* What you need to do
Reproduce the entries below, please. Keep every character the same.

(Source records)
○ ○ ○ ○ ○ ○ ○

Lemma safe_update t id f w : good w → live id (doc w) → safe t (update id f) w.
Proof.
  intros Hg Hid. eapply safe_bind; [by apply safe_elem|].
  intros e w1 [Hg1 He] _. apply safe_modify, fine_with_doc; [done | |].
  - apply doc_wf_update_elem, Hg1.
  - intros j. apply live_update_elem.
Qed.

Lemma safe_get_text t id w : good w → live id (doc w) → safe t (get_text id) w.
Proof.
  intros Hg [[u Hu] _]. unfold safe, wp, get_text, textContent. rewrite Hu.
  split; [by apply fine_refl | done].
Qed.

Lemma safe_set_text t id s w : good w → live id (doc w) → safe t (set_text id s) w.
Proof.
  intros Hg Hid. eapply safe_bind; [by apply safe_get_text|].
  intros e w1 [Hg1 He] _. apply safe_modify, fine_with_doc; [done | |].
  - apply doc_wf_set_textContent_any, Hg1.
  - intros j. apply live_set_textContent_any, Hg1.
Qed.

Lemma safe_focus_on t id w : good w → live id (doc w) → safe t (focus_on id) w.
Proof.
  intros Hg Hid. eapply safe_bind; [by apply safe_elem|].
  intros e w1 [Hg1 He] _. apply safe_modify, fine_with_doc; [done | |].
  - apply doc_wf_focus, Hg1.
  - intros j. apply live_focus.
Qed.

Lemma safe_query t sel w : good w → safe t (query sel) w.
Proof.
  intros Hg. apply safe_gets; [done|]. simpl.
  destruct (querySelector _ _) eqn:Hq; [|done]. by eapply querySelector_live.
Qed.

Lemma safe_query_in t scope sel w : good w → safe t (query_in scope sel) w.
Proof.
  intros Hg. apply safe_gets; [done|]. simpl.
  destruct (querySelector_in _ _ _) eqn:Hq; [|done]. by eapply querySelector_in_live.
Qed.

Lemma safe_query_all_in t scope sel w : good w → safe t (query_all_in scope sel) w.
Proof.
  intros Hg. apply safe_gets; [done|]. simpl. apply Forall_forall.
  intros el. apply querySelectorAll_in_live.
Qed.

Lemma safe_closest_of t id sel w : good w → safe t (closest_of id sel) w.
Proof.
  intros Hg. apply safe_gets; [done|]. simpl.
  destruct (closest _ _ _) eqn:Hq; [|done]. by eapply closest_live.
Qed.

Lemma safe_matches_of t id sel w : good w → safe t (matches_of id sel) w.
Proof. intros Hg. by apply safe_gets. Qed.

Lemma safe_by_id t v w : good w → safe t (by_id v) w.
Proof.
  intros Hg. apply safe_gets; [done|]. simpl.
  destruct (getElementById _ _) eqn:Hq; [|done]. by eapply querySelector_live.
Qed.

Lemma safe_create t tag w : good w → safe t (create tag) w.
Proof.
  intros Hg. unfold safe, wp, create. simpl. split.
  - apply (fine_with_doc (λ _, (createElement tag (doc w)).2)); [done | |].
    + apply doc_wf_createElement, Hg.
    + intros j. apply live_createElement.
  - apply live_created.
Qed.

○ ○ ○ ○ ○ ○ ○

* Finished exercise
Lemma safe_update t id f w : good w → live id (doc w) → safe t (update id f) w.
Proof.
  intros Hg Hid. eapply safe_bind; [by apply safe_elem|].
  intros e w1 [Hg1 He] _. apply safe_modify, fine_with_doc; [done | |].
  - apply doc_wf_update_elem, Hg1.
  - intros j. apply live_update_elem.
Qed.

Lemma safe_get_text t id w : good w → live id (doc w) → safe t (get_text id) w.
Proof.
  intros Hg [[u Hu] _]. unfold safe, wp, get_text, textContent. rewrite Hu.
  split; [by apply fine_refl | done].
Qed.

Lemma safe_set_text t id s w : good w → live id (doc w) → safe t (set_text id s) w.
Proof.
  intros Hg Hid. eapply safe_bind; [by apply safe_get_text|].
  intros e w1 [Hg1 He] _. apply safe_modify, fine_with_doc; [done | |].
  - apply doc_wf_set_textContent_any, Hg1.
  - intros j. apply live_set_textContent_any, Hg1.
Qed.

Lemma safe_focus_on t id w : good w → live id (doc w) → safe t (focus_on id) w.
Proof.
  intros Hg Hid. eapply safe_bind; [by apply safe_elem|].
  intros e w1 [Hg1 He] _. apply safe_modify, fine_with_doc; [done | |].
  - apply doc_wf_focus, Hg1.
  - intros j. apply live_focus.
Qed.

Lemma safe_query t sel w : good w → safe t (query sel) w.
Proof.
  intros Hg. apply safe_gets; [done|]. simpl.
  destruct (querySelector _ _) eqn:Hq; [|done]. by eapply querySelector_live.
Qed.

Lemma safe_query_in t scope sel w : good w → safe t (query_in scope sel) w.
Proof.
  intros Hg. apply safe_gets; [done|]. simpl.
  destruct (querySelector_in _ _ _) eqn:Hq; [|done]. by eapply querySelector_in_live.
Qed.

Lemma safe_query_all_in t scope sel w : good w → safe t (query_all_in scope sel) w.
Proof.
  intros Hg. apply safe_gets; [done|]. simpl. apply Forall_forall.
  intros el. apply querySelectorAll_in_live.
Qed.

Lemma safe_closest_of t id sel w : good w → safe t (closest_of id sel) w.
Proof.
  intros Hg. apply safe_gets; [done|]. simpl.
  destruct (closest _ _ _) eqn:Hq; [|done]. by eapply closest_live.
Qed.

Lemma safe_matches_of t id sel w : good w → safe t (matches_of id sel) w.
Proof. intros Hg. by apply safe_gets. Qed.

Lemma safe_by_id t v w : good w → safe t (by_id v) w.
Proof.
  intros Hg. apply safe_gets; [done|]. simpl.
  destruct (getElementById _ _) eqn:Hq; [|done]. by eapply querySelector_live.
Qed.

Lemma safe_create t tag w : good w → safe t (create tag) w.
Proof.
  intros Hg. unfold safe, wp, create. simpl. split.
  - apply (fine_with_doc (λ _, (createElement tag (doc w)).2)); [done | |].
    + apply doc_wf_createElement, Hg.
    + intros j. apply live_createElement.
  - apply live_created.
Qed.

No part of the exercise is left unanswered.